Making connections

Veronica Love of TMG The Mortgage Group is one of those people in the mortgage industry who knows everybody. You don't get to that level of trust and connectedness without everybody wanting to know you, too

Making connections

Veronica Love got used to change at an early age. By the time she reached fifth grade, she and her parents (her dad a disc jockey, her mom a waitress) had moved 21 times before settling for good in Ontario. Yet over the years, Love came to associate a change in scenery not with the end of a beloved story, but with the first exciting pages of a new chapter.

“I don’t get very frazzled by change,” she says. “I kind of get excited by it and look for the opportunities. There are always some amazing silver linings with change.”

That philosophy has allowed Love to transition seamlessly from industry to industry, moving from public relations to real estate to mortgages. Once she fell in love with the Canadian mortgage space, she stayed put – but still moved from company to company (DLC to Merix, then TMG). Her 10 years of viewing the mortgage game from almost every conceivable angle have resulted in levels of insight and connectedness most people in the industry spend their entire careers trying to cultivate.

It’s one thing to know a lot of people; it’s another to know they’ll come through for you when you need them, even if it’s years down the road. Central to Love’s success, whether as DLC’s VP of network development, Merix’s VP for Eastern Canada, or as TMG’s current SVP of corporate development, has been the belief that no one working Canada’s mortgage space should ever burn a bridge.

“This is a very small industry,” she says – one that people don’t tend to leave. Love explains that when BDMs or underwriters leave their current employer, there’s a strong possibility that they’ll pop back up with a competitor. When they do, they’ll have taken their memories of unpleasant brokers and poorly constructed deals with them. 

“You’ll eventually work together again, so take the time and care about building solid relationships,” she says.

Love still calls on her Royal LePage colleagues for advice from time to time. She hasn’t worked with them in more than a decade, but they are always willing to pick up the phone. Because when Veronica Love calls, you know it’s going to be something good: an introduction to someone you need to know or an idea that’s going to change the way you think.

“I love being able to pull the best of what I see everywhere I go and relay that to agents,” she says. “I love being a connector.”

Always more to learn
But Love is far more than a facilitator. Her combination of experience and intelligence make her a go-to source of expertise, and the joy she takes in helping others is unmistakable. No surprise, then, that one of her deepest passions is for education. Love feels most agents, when they first enter the industry, have received far too little practical training on what goes into a well-submitted deal.

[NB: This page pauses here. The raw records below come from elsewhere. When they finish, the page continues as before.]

(* ===== verification/Ansi.v ===== *)
(** * ANSI colors and escape sequences (os/library/graphic/src/ansi.rs) *)

From S2P Require Import Prelude Color.
From stdpp Require Import pretty.
#[local] Open Scope Z_scope.

Definition ESCAPE_SEQUENCE_START : Ascii.ascii := Ascii.ascii_of_nat 27.

(** The sequence [ESC \[] followed by the given text. *)
Definition csi (s : string) : string := String ESCAPE_SEQUENCE_START (String (Ascii.ascii_of_nat 91) s).

Definition RESET : string := csi "0m".
Definition FOREGROUND_BLACK : string := csi "30m".
Definition FOREGROUND_RED : string := csi "31m".
Definition FOREGROUND_GREEN : string := csi "32m".
Definition FOREGROUND_YELLOW : string := csi "33m".
Definition FOREGROUND_BLUE : string := csi "34m".
Definition FOREGROUND_MAGENTA : string := csi "35m".
Definition FOREGROUND_CYAN : string := csi "36m".
Definition FOREGROUND_WHITE : string := csi "37m".
Definition FOREGROUND_DEFAULT : string := csi "39m".
Definition FOREGROUND_BRIGHT_BLACK : string := csi "90m".
Definition FOREGROUND_BRIGHT_RED : string := csi "91m".
Definition FOREGROUND_BRIGHT_GREEN : string := csi "92m".
Definition FOREGROUND_BRIGHT_YELLOW : string := csi "93m".
Definition FOREGROUND_BRIGHT_BLUE : string := csi "94m".
Definition FOREGROUND_BRIGHT_MAGENTA : string := csi "95m".
Definition FOREGROUND_BRIGHT_CYAN : string := csi "96m".
Definition FOREGROUND_BRIGHT_WHITE : string := csi "97m".
Definition BACKGROUND_BLACK : string := csi "40m".
Definition BACKGROUND_RED : string := csi "41m".
Definition BACKGROUND_GREEN : string := csi "42m".
Definition BACKGROUND_YELLOW : string := csi "43m".
Definition BACKGROUND_BLUE : string := csi "44m".
Definition BACKGROUND_MAGENTA : string := csi "45m".
Definition BACKGROUND_CYAN : string := csi "46m".
Definition BACKGROUND_WHITE : string := csi "47m".
Definition BACKGROUND_DEFAULT : string := csi "49m".
Definition BACKGROUND_BRIGHT_BLACK : string := csi "100m".
Definition BACKGROUND_BRIGHT_RED : string := csi "101m".
Definition BACKGROUND_BRIGHT_GREEN : string := csi "102m".
Definition BACKGROUND_BRIGHT_YELLOW : string := csi "103m".
Definition BACKGROUND_BRIGHT_BLUE : string := csi "104m".
Definition BACKGROUND_BRIGHT_MAGENTA : string := csi "105m".
Definition BACKGROUND_BRIGHT_CYAN : string := csi "106m".
Definition BACKGROUND_BRIGHT_WHITE : string := csi "107m".

(** The table of the 256 colors: those of the 4-bit sequences, six faces of the color cube by their red
    channel, and shades of grey *)
Definition standard_colors : list Color :=
  [BLACK; RED; GREEN; YELLOW; BLUE; MAGENTA; CYAN; WHITE; bright BLACK; bright RED; bright GREEN;
   bright YELLOW; bright BLUE; bright MAGENTA; bright CYAN; bright WHITE].
Definition cube_face_0 : list Color :=
  [mkColor 0 0 0 255; mkColor 0 0 95 255; mkColor 0 0 135 255; mkColor 0 0 175 255;
   mkColor 0 0 215 255; mkColor 0 0 255 255; mkColor 0 95 0 255; mkColor 0 95 95 255;
   mkColor 0 95 135 255; mkColor 0 95 175 255; mkColor 0 95 215 255; mkColor 0 95 255 255;
   mkColor 0 135 0 255; mkColor 0 135 95 255; mkColor 0 135 135 255; mkColor 0 135 175 255;
   mkColor 0 135 215 255; mkColor 0 135 255 255; mkColor 0 175 0 255; mkColor 0 175 95 255;
   mkColor 0 175 135 255; mkColor 0 175 175 255; mkColor 0 175 215 255; mkColor 0 175 255 255;
   mkColor 0 215 0 255; mkColor 0 215 95 255; mkColor 0 215 135 255; mkColor 0 215 175 255;
   mkColor 0 215 215 255; mkColor 0 215 255 255; mkColor 0 255 0 255; mkColor 0 255 95 255;
   mkColor 0 255 135 255; mkColor 0 255 175 255; mkColor 0 255 215 255; mkColor 0 255 255 255].
Definition cube_face_95 : list Color :=
  [mkColor 95 0 0 255; mkColor 95 0 95 255; mkColor 95 0 135 255; mkColor 95 0 175 255;
   mkColor 95 0 215 255; mkColor 95 0 255 255; mkColor 95 95 0 255; mkColor 95 95 95 255;
   mkColor 95 95 135 255; mkColor 95 95 175 255; mkColor 95 95 215 255; mkColor 95 95 255 255;
   mkColor 95 135 0 255; mkColor 95 135 95 255; mkColor 95 135 135 255; mkColor 95 135 175 255;
   mkColor 95 135 215 255; mkColor 95 135 255 255; mkColor 95 175 0 255; mkColor 95 175 95 255;
   mkColor 95 175 135 255; mkColor 95 175 175 255; mkColor 95 175 215 255; mkColor 95 175 255 255;
   mkColor 95 215 0 255; mkColor 95 215 95 255; mkColor 95 215 135 255; mkColor 95 215 175 255;
   mkColor 95 215 215 255; mkColor 95 215 255 255; mkColor 95 255 0 255; mkColor 95 255 95 255;
   mkColor 95 255 135 255; mkColor 95 255 175 255; mkColor 95 255 215 255; mkColor 95 255 255 255].
Definition cube_face_135 : list Color :=
  [mkColor 135 0 0 255; mkColor 135 0 95 255; mkColor 135 0 135 255; mkColor 135 0 175 255;
   mkColor 135 0 215 255; mkColor 135 0 255 255; mkColor 135 95 0 255; mkColor 135 95 95 255;
   mkColor 135 95 135 255; mkColor 135 95 175 255; mkColor 135 95 215 255; mkColor 135 95 255 255;
   mkColor 135 135 0 255; mkColor 135 135 95 255; mkColor 135 135 135 255; mkColor 135 135 175 255;
   mkColor 135 135 215 255; mkColor 135 135 255 255; mkColor 135 175 0 255; mkColor 135 175 95 255;
   mkColor 135 175 135 255; mkColor 135 175 175 255; mkColor 135 175 215 255;
   mkColor 135 175 255 255; mkColor 135 215 0 255; mkColor 135 215 95 255; mkColor 135 215 135 255;
   mkColor 135 215 175 255; mkColor 135 215 215 255; mkColor 135 215 255 255; mkColor 135 255 0 255;
   mkColor 135 255 95 255; mkColor 135 255 135 255; mkColor 135 255 175 255;
   mkColor 135 255 215 255; mkColor 135 255 255 255].
Definition cube_face_175 : list Color :=
  [mkColor 175 0 0 255; mkColor 175 0 95 255; mkColor 175 0 135 255; mkColor 175 0 175 255;
   mkColor 175 0 215 255; mkColor 175 0 255 255; mkColor 175 95 0 255; mkColor 175 95 95 255;
   mkColor 175 95 135 255; mkColor 175 95 175 255; mkColor 175 95 215 255; mkColor 175 95 255 255;
   mkColor 175 135 0 255; mkColor 175 135 95 255; mkColor 175 135 135 255; mkColor 175 135 175 255;
   mkColor 175 135 215 255; mkColor 175 135 255 255; mkColor 175 175 0 255; mkColor 175 175 95 255;
   mkColor 175 175 135 255; mkColor 175 175 175 255; mkColor 175 175 215 255;
   mkColor 175 175 255 255; mkColor 175 215 0 255; mkColor 175 215 95 255; mkColor 175 215 135 255;
   mkColor 175 215 175 255; mkColor 175 215 215 255; mkColor 175 215 255 255; mkColor 175 255 0 255;
   mkColor 175 255 95 255; mkColor 175 255 135 255; mkColor 175 255 175 255;
   mkColor 175 255 215 255; mkColor 175 255 255 255].
Definition cube_face_215 : list Color :=
  [mkColor 215 0 0 255; mkColor 215 0 95 255; mkColor 215 0 135 255; mkColor 215 0 175 255;
   mkColor 215 0 215 255; mkColor 215 0 255 255; mkColor 215 95 0 255; mkColor 215 95 95 255;
   mkColor 215 95 135 255; mkColor 215 95 175 255; mkColor 215 95 215 255; mkColor 215 95 255 255;
   mkColor 215 135 0 255; mkColor 215 135 95 255; mkColor 215 135 135 255; mkColor 215 135 175 255;
   mkColor 215 135 215 255; mkColor 215 135 255 255; mkColor 215 175 0 255; mkColor 215 175 95 255;
   mkColor 215 175 135 255; mkColor 215 175 175 255; mkColor 215 175 215 255;
   mkColor 215 175 255 255; mkColor 215 215 0 255; mkColor 215 215 95 255; mkColor 215 215 135 255;
   mkColor 215 215 175 255; mkColor 215 215 215 255; mkColor 215 215 255 255; mkColor 215 255 0 255;
   mkColor 215 255 95 255; mkColor 215 255 135 255; mkColor 215 255 175 255;
   mkColor 215 255 215 255; mkColor 215 255 255 255].
Definition cube_face_255 : list Color :=
  [mkColor 255 0 0 255; mkColor 255 0 95 255; mkColor 255 0 135 255; mkColor 255 0 175 255;
   mkColor 255 0 215 255; mkColor 255 0 255 255; mkColor 255 95 0 255; mkColor 255 95 95 255;
   mkColor 255 95 135 255; mkColor 255 95 175 255; mkColor 255 95 215 255; mkColor 255 95 255 255;
   mkColor 255 135 0 255; mkColor 255 135 95 255; mkColor 255 135 135 255; mkColor 255 135 175 255;
   mkColor 255 135 215 255; mkColor 255 135 255 255; mkColor 255 175 0 255; mkColor 255 175 95 255;
   mkColor 255 175 135 255; mkColor 255 175 175 255; mkColor 255 175 215 255;
   mkColor 255 175 255 255; mkColor 255 215 0 255; mkColor 255 215 95 255; mkColor 255 215 135 255;
   mkColor 255 215 175 255; mkColor 255 215 215 255; mkColor 255 215 255 255; mkColor 255 255 0 255;
   mkColor 255 255 95 255; mkColor 255 255 135 255; mkColor 255 255 175 255;
   mkColor 255 255 215 255; mkColor 255 255 255 255].
Definition grayscale_colors : list Color :=
  [mkColor 8 8 8 255; mkColor 18 18 18 255; mkColor 28 28 28 255; mkColor 38 38 38 255;
   mkColor 48 48 48 255; mkColor 58 58 58 255; mkColor 68 68 68 255; mkColor 78 78 78 255;
   mkColor 88 88 88 255; mkColor 98 98 98 255; mkColor 108 108 108 255; mkColor 118 118 118 255;
   mkColor 128 128 128 255; mkColor 138 138 138 255; mkColor 148 148 148 255;
   mkColor 158 158 158 255; mkColor 168 168 168 255; mkColor 178 178 178 255;
   mkColor 188 188 188 255; mkColor 198 198 198 255; mkColor 208 208 208 255;
   mkColor 218 218 218 255; mkColor 228 228 228 255; mkColor 238 238 238 255].
Definition COLOR_TABLE_256 : list Color :=
  standard_colors ++ cube_face_0 ++ cube_face_95 ++ cube_face_135 ++ cube_face_175 ++ cube_face_215 ++ cube_face_255 ++
  grayscale_colors.

Inductive Color8 := Black | Red | Green | Yellow | Blue | Magenta | Cyan | White.
Definition color8_number (c : Color8) : Z :=
  match c with
  | Black => 0 | Red => 1 | Green => 2 | Yellow => 3 | Blue => 4 | Magenta => 5 | Cyan => 6 | White => 7
  end.

Inductive GraphicRendition :=
  | Normal | Bright | Dim | Italic | Underline | SlowBlink | FastBlink | Invert
  | ResetBrightDim | ResetItalic | ResetUnderline | ResetBlink | ResetInvert.
Definition rendition_number (g : GraphicRendition) : Z :=
  match g with
  | Normal => 0 | Bright => 1 | Dim => 2 | Italic => 3 | Underline => 4 | SlowBlink => 5 | FastBlink => 6
  | Invert => 7 | ResetBrightDim => 22 | ResetItalic => 23 | ResetUnderline => 24 | ResetBlink => 25
  | ResetInvert => 27
  end.

Inductive Key := KeyUp | KeyDown | KeyRight | KeyLeft.
Definition key_number (k : Key) : Z :=
  match k with KeyUp => 0x0100 | KeyDown => 0x0101 | KeyRight => 0x0102 | KeyLeft => 0x0103 end.

Definition fg_8bit_color (color_index : Z) : string := csi ("38;5;" +:+ pretty color_index +:+ "m").
Definition bg_8bit_color (color_index : Z) : string := csi ("48;5;" +:+ pretty color_index +:+ "m").
Definition fg_24bit_color (color : Color) : string :=
  csi ("38;2;" +:+ pretty (red color) +:+ ";" +:+ pretty (green color) +:+ ";" +:+ pretty (blue color) +:+ "m").
Definition bg_24bit_color (color : Color) : string :=
  csi ("48;2;" +:+ pretty (red color) +:+ ";" +:+ pretty (green color) +:+ ";" +:+ pretty (blue color) +:+ "m").

(** ** The layout of the color table

    The xterm palette: 8 colors and their bright variants, a cube with six levels
    per channel, and 24 shades of grey. *)
Definition cube_level (n : Z) : Z := if n =? 0 then 0 else 55 + 40 * n.
Definition xterm_color (i : Z) : Color :=
  if i <? 8 then mkColor (170 * (i mod 2)) (170 * (i / 2 mod 2)) (170 * (i / 4)) 255
  else if i <? 16 then bright (mkColor (170 * (i mod 2)) (170 * (i / 2 mod 2)) (170 * ((i - 8) / 4)) 255)
  else if i <? 232 then
    mkColor (cube_level ((i - 16) / 36)) (cube_level ((i - 16) / 6 mod 6)) (cube_level ((i - 16) mod 6)) 255
  else mkColor (8 + 10 * (i - 232)) (8 + 10 * (i - 232)) (8 + 10 * (i - 232)) 255.

Lemma color_table_eq : COLOR_TABLE_256 = map xterm_color (seqZ 0 256).
Proof. vm_compute. reflexivity. Qed.

Lemma color_table_lookup i : 0 ≤ i < 256 → COLOR_TABLE_256 !! Z.to_nat i = Some (xterm_color i).
Proof.
  intros Hi. rewrite color_table_eq. change (map xterm_color) with (fmap (M := list) xterm_color).
  rewrite list_lookup_fmap, lookup_seqZ_lt by lia. cbn. do 2 f_equal. lia.
Qed.

Lemma color_table_ok : Forall color_ok COLOR_TABLE_256.
Proof.
  apply (bool_decide_unpack _). vm_compute. exact I.
Qed.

“You might not know you’re submitting your deal poorly because you’ve never been trained on how to submit a deal,” she says. “The [licensing] course doesn’t do that. When an agent is released from whichever course they took and they’re doing their first mortgage transaction, they really don’t know the nuances.”

Love fills in those knowledge gaps by teaching TMG’s agents the kind of fundamental, structural skills that will make life easier for them – and, critically, for their underwriting partners. Her courses, on subjects like Underwriting 101 and Filogix Done Right, are a way to ensure TMG’s agents won’t be the ones submitting sloppy deals that gum up the works for lenders.

“Agents don’t know what they don’t know,” she says. “It’s a terrible phrase, but it’s so true.”

But it’s not only young mortgage agents who need to quell their bad habits; Love trains industry veterans as well. Some stubbornly try to hold onto what they learned when they started out in the business (“When I was at RBC 25 years ago …”), but once they’ve been schooled by Love on new policies or the vast web of technology that holds the industry together, even the most hard-headed brokers tend to realize Love has just made their lives easier.

“I could never have predicted the amount of changes that have come,” she says. “I think the most professional agents and brokers are the ones who adapt quickly to change.”

Levelling the playing field
As a woman with an impeccable reputation in the industry, Love is constantly disappointed by the aggressive treatment her female colleagues have been forced to endure by some male counterparts. She says many female agents and brokers have been harassed to the point where they no longer feel comfortable attending events like golf tournaments and awards shows – valuable networking events that they deserve equal access to.

“There’s still a ton of women who are avoiding industry events because they don’t feel safe,” she says. “So is there equality? If men feel safer going to those events than women do, no. Clearly not.”

Love has been a vocal advocate for women’s empowerment in the Canadian mortgage industry. She recently delivered a passionate presentation on recruiting more women into the industry on Mortgage Magnates and has been instrumental in increasing both awareness of the Women in the Mortgage Industry Facebook group and the number of female voices being heard at industry panel discussions.

“Some of these women are producing more than their male counterparts on the panels, yet they don’t feel like they have anything to add,” she says. “That’s a really sad state of mind. You do have value to add. You do have a voice.”